-- Data follows --
(** * M7: a Mode 7 perspective-plane renderer (src/src/m7.h)

    A shallow embedding of the camera math, the element buffer and the
    frame life cycle of [m7.h], and the properties of its specification.

    Numbers.  The C code computes in [float].  Here a [float] is a real
    number: the development states what the formulas of the code compute
    over the reals, rounding apart.  A float division whose divisor is zero
    yields an infinity or a NaN in C; no real number stands for those, so a
    division is a partial operation ([fdiv]) and a computation that divides
    by zero ends in the fault [NonFinite].  The C functions do not stop
    there: they go on with the infinity or the NaN, make their calls and
    return.  The model follows a run up to its first division by zero and
    has no value for what comes after it; a result [Ok] says that the run
    divides by zero nowhere, and the properties of an operation are stated
    of such runs.

    Memory.  The two arrays of the element buffer are lists of cells of the
    allocated length; a cell that was never written holds no value.  A
    pointer to an element is the index of its slot in the backing array.
    Reading an unwritten cell, or reading or writing outside an array, ends
    in the fault [OutOfBounds].

    Effects.  The calls into raylib and OpenGL that an operation makes are
    collected, in order, as a list of [Call]s: the observable behaviour of an
    operation is the camera it leaves and the calls it made.  Values that the
    outside world returns (the shader handle and its uniform locations, the
    render target, the frame time, the keys) are arguments of the model. *)

From Stdlib Require Import Reals Lra Lia ZArith Bool.
From Stdlib Require Import Sorting.Sorted.
From stdpp Require Import base list.

Open Scope R_scope.

(** ** Faults and the error monad *)

Inductive Fault : Type :=
  | NonFinite      (* a float division by zero *)
  | OutOfBounds.   (* an access outside an array or to an unwritten cell *)

Inductive Res (A : Type) : Type :=
  | Ok (a : A)
  | Err (f : Fault).

Arguments Ok {A} a.
Arguments Err {A} f.

Definition bind {A B : Type} (m : Res A) (k : A -> Res B) : Res B :=
  match m with
  | Ok a => k a
  | Err f => Err f
  end.

Notation "x <- m ;; k" := (bind m (fun x => k))
  (at level 100, m at next level, right associativity).

(** ** C scalars *)

Abbreviation float := R.

(** [a / b] on floats. *)
Definition fdiv (a b : float) : Res float :=
  if Req_dec_T b 0 then Err NonFinite else Ok (a / b).

(** The relational operators of C on floats. *)
Definition fgt (a b : float) : bool := if Rlt_dec b a then true else false.
Definition flt (a b : float) : bool := if Rlt_dec a b then true else false.

(** A float used as a condition: true when it is not zero. *)
Definition ftruth (a : float) : bool := if Req_dec_T a 0 then false else true.

(** A C truth value as an [int]. *)
Definition int_of_bool (b : bool) : Z := if b then 1%Z else 0%Z.

(** [uint32_t] arithmetic wraps around. *)
Definition uint32_wrap (n : Z) : Z := (n mod 2 ^ 32)%Z.

(** ** raylib value types (external/raylib.h) *)

Module Vector2.
Record t : Type := mk { x : float; y : float }.
End Vector2.

Module Vector3.
Record t : Type := mk { x : float; y : float; z : float }.
End Vector3.

Module Rectangle.
Record t : Type := mk { x : float; y : float; width : float; height : float }.
End Rectangle.

Module Color.
Record t : Type := mk { r : Z; g : Z; b : Z; a : Z }.
End Color.

Module Texture2D.
Record t : Type := mk { id : Z; width : Z; height : Z; mipmaps : Z; format : Z }.
End Texture2D.

Module RenderTexture.
Record t : Type := mk { id : Z; texture : Texture2D.t; depth : Texture2D.t }.
End RenderTexture.

Module Shader.
Record t : Type := mk { id : Z }.
End Shader.

Definition WHITE : Color.t := Color.mk 255 255 255 255.

(** ** The structures of m7.h *)

Record Matrix2x2 : Type := {
  m0 : float; m1 : float;
  m2 : float; m3 : float
}.

Module SpaceData.
Record t : Type := mk {
  rectangle : Rectangle.t;
  position : Vector2.t;
  scale : Vector2.t
}.
End SpaceData.

Inductive M7_ZBuffer_Element_Type : Type :=
  | M7_ZBT_TEXTURE
  | M7_ZBT_RECTANGLE
  | M7_ZBT_CIRCLE.

Record M7_ZBuffer_Element : Type := {
  onWorld : SpaceData.t;
  onScreen : SpaceData.t;
  texture : Texture2D.t;
  distance : float;
  tint : Color.t;
  type : M7_ZBuffer_Element_Type
}.

Definition M7_Element : Type := M7_ZBuffer_Element.

(** A pointer into the backing array [elems]: the index of the slot. *)
Definition ptr : Type := nat.

Record M7_ZBuffer : Type := {
  ptrElems : list (option ptr);
  elems : list (option M7_ZBuffer_Element);
  maxCount : Z;
  count : Z
}.

Record PlaneProgram : Type := {
  shader : Shader.t;
  locMapTex : Z;
  locMapSize : Z;
  locCamPos : Z;
  locCamRot : Z;
  locZoom : Z;
  locFOV : Z;
  locOffset : Z;
  locWrap : Z
}.

Record M7_Camera : Type := {
  planeProgram : PlaneProgram;
  target : RenderTexture.t;
  buffer : M7_ZBuffer;
  rotMat : Matrix2x2;
  position : Vector2.t;
  rotation : float;
  zoom : float;
  fov : float;
  offset : float;
  aspect : float
}.

(** Assignments to one field of a camera. *)
Definition set_target (t : RenderTexture.t) (c : M7_Camera) : M7_Camera :=
  {| planeProgram := planeProgram c; target := t; buffer := buffer c;
     rotMat := rotMat c; position := position c; rotation := rotation c;
     zoom := zoom c; fov := fov c; offset := offset c; aspect := aspect c |}.

Definition set_planeProgram (p : PlaneProgram) (c : M7_Camera) : M7_Camera :=
  {| planeProgram := p; target := target c; buffer := buffer c;
     rotMat := rotMat c; position := position c; rotation := rotation c;
     zoom := zoom c; fov := fov c; offset := offset c; aspect := aspect c |}.

Definition set_buffer (b : M7_ZBuffer) (c : M7_Camera) : M7_Camera :=
  {| planeProgram := planeProgram c; target := target c; buffer := b;
     rotMat := rotMat c; position := position c; rotation := rotation c;
     zoom := zoom c; fov := fov c; offset := offset c; aspect := aspect c |}.

Definition set_rotMat (m : Matrix2x2) (c : M7_Camera) : M7_Camera :=
  {| planeProgram := planeProgram c; target := target c; buffer := buffer c;
     rotMat := m; position := position c; rotation := rotation c;
     zoom := zoom c; fov := fov c; offset := offset c; aspect := aspect c |}.

Definition set_position (p : Vector2.t) (c : M7_Camera) : M7_Camera :=
  {| planeProgram := planeProgram c; target := target c; buffer := buffer c;
     rotMat := rotMat c; position := p; rotation := rotation c;
     zoom := zoom c; fov := fov c; offset := offset c; aspect := aspect c |}.

Definition set_rotation (r : float) (c : M7_Camera) : M7_Camera :=
  {| planeProgram := planeProgram c; target := target c; buffer := buffer c;
     rotMat := rotMat c; position := position c; rotation := r;
     zoom := zoom c; fov := fov c; offset := offset c; aspect := aspect c |}.

Definition set_zoom (z : float) (c : M7_Camera) : M7_Camera :=
  {| planeProgram := planeProgram c; target := target c; buffer := buffer c;
     rotMat := rotMat c; position := position c; rotation := rotation c;
     zoom := z; fov := fov c; offset := offset c; aspect := aspect c |}.

Definition set_fov (f : float) (c : M7_Camera) : M7_Camera :=
  {| planeProgram := planeProgram c; target := target c; buffer := buffer c;
     rotMat := rotMat c; position := position c; rotation := rotation c;
     zoom := zoom c; fov := f; offset := offset c; aspect := aspect c |}.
-- Data concluded --
## Exercise
From the entries above, write out only the lines starting at the line that holds "(f : Fault)." and ending at the line that holds "(** The relational", keeping both and matching them exactly.

## Reply to the exercise
  | Err (f : Fault).

Arguments Ok {A} a.
Arguments Err {A} f.

Definition bind {A B : Type} (m : Res A) (k : A -> Res B) : Res B :=
  match m with
  | Ok a => k a
  | Err f => Err f
  end.

Notation "x <- m ;; k" := (bind m (fun x => k))
  (at level 100, m at next level, right associativity).

(** ** C scalars *)

Abbreviation float := R.

(** [a / b] on floats. *)
Definition fdiv (a b : float) : Res float :=
  if Req_dec_T b 0 then Err NonFinite else Ok (a / b).

(** The relational operators of C on floats. *)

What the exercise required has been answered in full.